Iron is a particularly important mineral. We need iron for production of haemoglobin and the transportation of oxygen in our blood. Heme iron is the iron available from animal products while non-heme iron is the iron available from plant sources. Heme iron is naturally easier for the body to utilize. A quick tip is to combine the food containing iron with a food containing vitamin C because Vitamin C helps with iron absorption. Another tip is not to eat a food containing iron with a food containing calcium or with coffee or tea. Give a few hours between the two as calcium and coffee/tea interfere with iron absorption. Plant-based sources of iron include; fortified breakfast cereals, soy-based foods, dried prunes and apricots, beans and legumes, pumpkin seeds, eggs and fortified whole-grain breads.

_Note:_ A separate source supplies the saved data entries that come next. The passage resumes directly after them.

(* ===== verification/Daemons.v ===== *)
(** * Processes and daemons

    tests_python/process/process_utils.py and tests_python/daemons/: the wrapper
    of tezos-node, whose object keeps the state of the node directory and of the
    running process, and the baker, endorser and accuser, which are subclasses of
    Popen: the object is the process, here its pid. *)

From Stdlib Require Import ZArith Lia.
From stdpp Require Import base tactics list strings numbers.
From S2P Require Import Prelude PyStr PyExc PyDict PyFloat PyJson PyIO.

Local Open Scope Z_scope.
Local Open Scope py_scope.

(** ** process_utils *)

Definition esc : N := 27%N.

Definition format_command (cmd : list str) (color : bool) : str :=
  let color_code := esc :: $"[34m" in
  let endc := esc :: $"[0m" in
  let cmd_str := join $" " cmd in
  if color then color_code +:+ $"# " +:+ cmd_str +:+ endc else $"# " +:+ cmd_str.

Section ProcessUtils.
Context {S : Type} {o : OS}.

(** [if x:] on an optional string. *)
Definition truthy (x : option str) : option str :=
  match x with Some [] => None | _ => x end.

(** The pair (stdout, stderr) is determined by stdout: both go to the log, or
    both to DEVNULL. *)
Definition prepare_log (cmd : list str) (log_file : option str) (overwrite : bool) : M S target :=
  let cmd_str := format_command cmd false in
  match truthy log_file with
  | Some f =>
      let flag := if overwrite then $"w" else $"a+" in
      write_file f flag (cmd_str +:+ [nl]);;
      mret (LogFile f)
  | None => mret DevNull
  end.

Definition TERM_TIMEOUT : Z := 10.

(** [";".join(f'{key} -> {values}' for key, values in log_levels.items())] *)
Definition lwt_log (log_levels : list (str * str)) : str :=
  join $";" (map (fun '(key, values) => key +:+ $" -> " +:+ values) log_levels).

(** [subprocess.run(cmd, capture_output=True, text=True)]: output decoded with
    universal newlines. *)
Definition run_text (cmd : list str) : M S (str * str * Z) :=
  p ← communicate cmd None None;
  out ← lift (decode_utf8 (p_stdout p));
  err ← lift (decode_utf8 (p_stderr p));
  mret (universal_newlines out, universal_newlines err, p_returncode p).

Definition print_nonempty (s : str) (e : str -> event) : M S () :=
  when (negb (bool_decide (s = []))) (emit (e s)).

Definition _run_and_print (cmd : list str) : M S () :=
  print_ (format_command cmd true);;
  '(out, err, rc) ← run_text cmd;
  print_nonempty out EPrint;;
  print_nonempty err EPrintErr;;
  if negb (rc =? 0) then raise (CalledProcessError rc cmd out err) else mret ().
End ProcessUtils.

(** ** Node *)

Module Node.
Record Node := MkNode {
  config : option (list (str * json));
  log_file : option str;
  _temp_dir : bool;
  node_dir : str;
  p2p_port : Z;
  rpc_port : Z;
  expected_pow : float;
  node : str;
  _params : option (list str);
  _run_called_before : bool;
  use_tls : option (str * str);
  _new_env : option environ;
  _node_run : list str;
  _process : option Z }.

Section Node.
Context {o : OS}.

Definition sandbox_params (config : option (list (str * json))) (params : option (list str)) :
    option (list str) :=
  let has_network := match config with Some c => dmem $"network" c | None => false end in
  if has_network then params
  else match params with
       | None => Some [$"--network"; $"sandbox"]
       | Some ps => if bool_decide ($"--network" ∈ ps) then params
                    else Some (ps ++ [$"--network"; $"sandbox"])
       end.

Definition peer_args (peers : option (list Z)) : list str :=
  flat_map (fun peer => [$"--peer"; $"127.0.0.1:" +:+ str_int peer]) (default [] peers).

(** The arguments of the constructor. *)
Record args := MkArgs {
  a_node : str;
  a_config : option (list (str * json));
  a_expected_pow : float;
  a_node_dir : option str;
  a_use_tls : option (str * str);
  a_params : option (list str);
  a_log_file : option str;
  a_p2p_port : Z;
  a_rpc_port : Z;
  a_peers : option (list Z);
  a_log_levels : option (list (str * str));
  a_singleprocess : bool;
  a_env : option (list (str * str)) }.

Definition Node_init {S} (a : args) : M S Node :=
  is_file ← isfile (a_node a);
  massert is_file;;
  is_dir ← match a_node_dir a with None => mret true | Some d => isdir d end;
  massert is_dir;;
  let params := sandbox_params (a_config a) (a_params a) in
  node_dir ← match a_node_dir a with
             | None => mkdtemp $"tezos-node."
             | Some d => mret d
             end;
  let singleprocess_opt := if a_singleprocess a then [$"--singleprocess"] else [] in
  let node_run := [a_node a; $"run"; $"--data-dir"; node_dir; $"--no-bootstrap-peers"]
                  ++ singleprocess_opt ++ default [] params ++ peer_args (a_peers a) in
  new_env ← match a_env a with
            | None => mret None
            | Some e => base ← environ_copy; mret (Some (dupdate base e))
            end;
  new_env ← match a_log_levels a with
            | None => mret new_env
            | Some ll =>
                base ← match new_env with None => environ_copy | Some e => mret e end;
                mret (Some (dset $"TEZOS_LOG" (lwt_log ll) base))
            end;
  mret {| config := a_config a; log_file := a_log_file a;
          _temp_dir := bool_decide (a_node_dir a = None); node_dir := node_dir;
          p2p_port := a_p2p_port a; rpc_port := a_rpc_port a; expected_pow := a_expected_pow a;
          node := a_node a; _params := params; _run_called_before := false;
          use_tls := a_use_tls a; _new_env := new_env; _node_run := node_run; _process := None |}.

Definition set_process (pid : Z) (n : Node) : Node :=
  MkNode (config n) (log_file n) (_temp_dir n) (node_dir n) (p2p_port n) (rpc_port n)
    (expected_pow n) (node n) (_params n) true (use_tls n) (_new_env n) (_node_run n) (Some pid).

(** [self._process] is assigned before [self._run_called_before]; nothing can
    fail between the two. *)
Definition run : M Node () :=
  self ← get;
  print_ (format_command (_node_run self) true);;
  let overwrite_log := negb (_run_called_before self) in
  out ← prepare_log (_node_run self) (log_file self) overwrite_log;
  pid ← popen (_node_run self) out (_new_env self);
  modify (set_process pid).

(** [dict(json.loads(text))] of a configuration file, which holds an object. *)
Definition dict_of_json (j : json) : res (list (str * json)) :=
  match j with JDict d => Ok d | _ => Raise TypeError end.

Definition init_config : M Node () :=
  self ← get;
  let node_config :=
    [node self; $"config"; $"init"; $"--data-dir"; node_dir self;
     $"--net-addr"; $"127.0.0.1:" +:+ str_int (p2p_port self);
     $"--rpc-addr"; $"127.0.0.1:" +:+ str_int (rpc_port self);
     $"--expected-pow"; str_float (expected_pow self)]
    ++ default [] (_params self)
    ++ (match use_tls self with
        | Some _ => [$"--rpc-tls"; node_dir self +:+ $"/tezos.crt," +:+ node_dir self +:+ $"/tezos.key"]
        | None => []
        end) in
  _run_and_print node_config;;
  match config self with
  | None => mret ()
  | Some c =>
      let config_file := path_join2 (node_dir self) $"config.json" in
      text ← read_file config_file;
      j ← lift (loads text);
      d ← lift (dict_of_json j);
      write_file config_file $"r+" (dumps (JDict (dupdate d c)))
  end.

Definition init_id : M Node () :=
  self ← get;
  _run_and_print [node self; $"identity"; $"generate"; str_float (expected_pow self);
                  $"--data-dir"; node_dir self];;
  match use_tls self with
  | None => mret ()
  | Some (crt, key) =>
      write_file (node_dir self +:+ $"/tezos.crt") $"w+" crt;;
      write_file (node_dir self +:+ $"/tezos.key") $"w+" key
  end.

Definition upgrade_storage : M Node () :=
  self ← get;
  _run_and_print [node self; $"upgrade"; $"storage"; $"--data-dir"; node_dir self].

Definition snapshot_export (file : str) (params : option (list str)) : M Node () :=
  self ← get;
  let params := [$"--data-dir"; node_dir self] ++ default [] params in
  _run_and_print ([node self; $"snapshot"; $"export"] ++ params ++ [file]).

Definition snapshot_import (file : str) (params : option (list str)) : M Node () :=
  self ← get;
  let params := [$"--data-dir"; node_dir self] ++ default [] params in
  _run_and_print ([node self; $"snapshot"; $"import"] ++ params ++ [file]).

Definition reconstruct (params : option (list str)) : M Node () :=
  self ← get;
  let params := [$"--data-dir"; node_dir self] ++ default [] params in
  _run_and_print ([node self; $"reconstruct"] ++ params).

Definition cleanup : M Node () :=
  self ← get;
  when (_temp_dir self) (rmtree (node_dir self)).

Definition terminate : M Node () :=
  self ← get;
  match _process self with Some pid => terminate pid | None => mret () end.

Definition kill : M Node () :=
  self ← get;
  match _process self with Some pid => kill pid | None => mret () end.

Definition catch_timeout {A} {S} (h : M S A) (e : exc) : option (M S A) :=
  match e with TimeoutExpired => Some h | _ => None end.

Definition terminate_or_kill : M Node () :=
  self ← get;
  match _process self with
  | None => mret ()
  | Some pid =>
      PyIO.terminate pid;;
      try_except (wait pid TERM_TIMEOUT;; mret ()) (catch_timeout (PyIO.kill pid))
  end.

Definition poll : M Node (option Z) :=
  self ← get;
  match _process self with
  | None => raise AssertionError
  | Some pid => PyIO.poll pid
  end.
End Node.
End Node.

(** ** Baker, endorser, accuser *)

Section Daemons.
Context {S : Type} {o : OS}.

Definition endpoint_of (rpc_port : Z) : str := $"http://127.0.0.1:" +:+ str_int rpc_port.

Definition Baker_init (baker : str) (rpc_port : Z) (base_dir node_dir : str) (accounts : list str)
    (params : option (list str)) (log_levels : option (list (str * str))) (log_file : option str)
    (run_params : option (list str)) : M S Z :=
  f ← isfile baker; massert f;;
  d ← isdir node_dir; massert d;;
  d ← isdir base_dir; massert d;;
  let cmd := [baker; $"-base-dir"; base_dir; $"-endpoint"; endpoint_of rpc_port]
             ++ default [] params
             ++ [$"run"; $"with"; $"local"; $"node"; node_dir] ++ accounts
             ++ default [] run_params in
  env ← environ_copy;
  let env := match log_levels with Some ll => dset $"TEZOS_LOG" (lwt_log ll) env | None => env end in
  print_ (format_command cmd true);;
  out ← prepare_log cmd log_file true;
  popen cmd out (Some env).

Definition Endorser_init (endorser : str) (rpc_port : Z) (base_dir : str)
    (params : option (list str)) (log_file : option str) : M S Z :=
  f ← isfile endorser; massert f;;
  d ← isdir base_dir; massert d;;
  let cmd := [endorser; $"-base-dir"; base_dir; $"-endpoint"; endpoint_of rpc_port]
             ++ default [] params in
  print_ (format_command cmd true);;
  out ← prepare_log cmd log_file true;
  popen cmd out None.

Definition Accuser_init (accuser : str) (rpc_port : Z) (base_dir : str)
    (params : option (list str)) (log_file : option str) : M S Z :=
  f ← isfile accuser; massert f;;
  d ← isdir base_dir; massert d;;
  let cmd := [accuser; $"-base-dir"; base_dir; $"-endpoint"; endpoint_of rpc_port]
             ++ default [] params in
  print_ (format_command cmd true);;
  out ← prepare_log cmd log_file true;
  popen cmd out None.

(** The three classes define the same method; it returns the exit code, or the
    [None] of [kill()]. *)
Definition daemon_terminate_or_kill (pid : Z) : M S (option Z) :=
  terminate pid;;
  try_except (Some <$> wait pid TERM_TIMEOUT) (Node.catch_timeout (kill pid;; mret None)).
End Daemons.

(** ** Stopping a process *)

Section Stopping.
Context {o : OS}.

(** What terminating a process adds to the trace: SIGTERM, a wait of ten
    seconds and, if that times out, SIGKILL. *)
Definition stop_events (t : trace) (pid : Z) : trace :=
  [ETerminate pid; EWait pid TERM_TIMEOUT]
  ++ match os_wait (t ++ [ETerminate pid]) pid TERM_TIMEOUT with Some _ => [] | None => [EKill pid] end.

Lemma daemon_stop_spec {S} pid (s : S) t :
  daemon_terminate_or_kill pid s t
  = (Ok (os_wait (t ++ [ETerminate pid]) pid TERM_TIMEOUT), s, t ++ stop_events t pid).
Proof.
  unfold daemon_terminate_or_kill, stop_events. m_run.
  destruct (os_wait (t ++ [ETerminate pid]) pid TERM_TIMEOUT); cbn [Node.catch_timeout];
    by rewrite <- !app_assoc.
Qed.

Another important nutrient that it’s challenging to get enough of on a vegetarian diet is Vitamin B12, which is naturally found in animal products. A deficiency in Vitamin B12 can lead to anemia and muscle weakness. There are some fortified cereals, soy beverages or some fortified veggie mats or you may require a supplement to ensure adequate Vitamin B12.

Calcium is a mineral found mainly in milk and dairy products. Some vegetarians who consume dairy products may not need to worry about the amount of calcium in their diets. Vegan vegetarians will want to look for plant-based sources of calcium such as edamame, almonds, calcium-fortified non-dairy beverages (i.e. Almond Milk), spinach, collar greens, and more.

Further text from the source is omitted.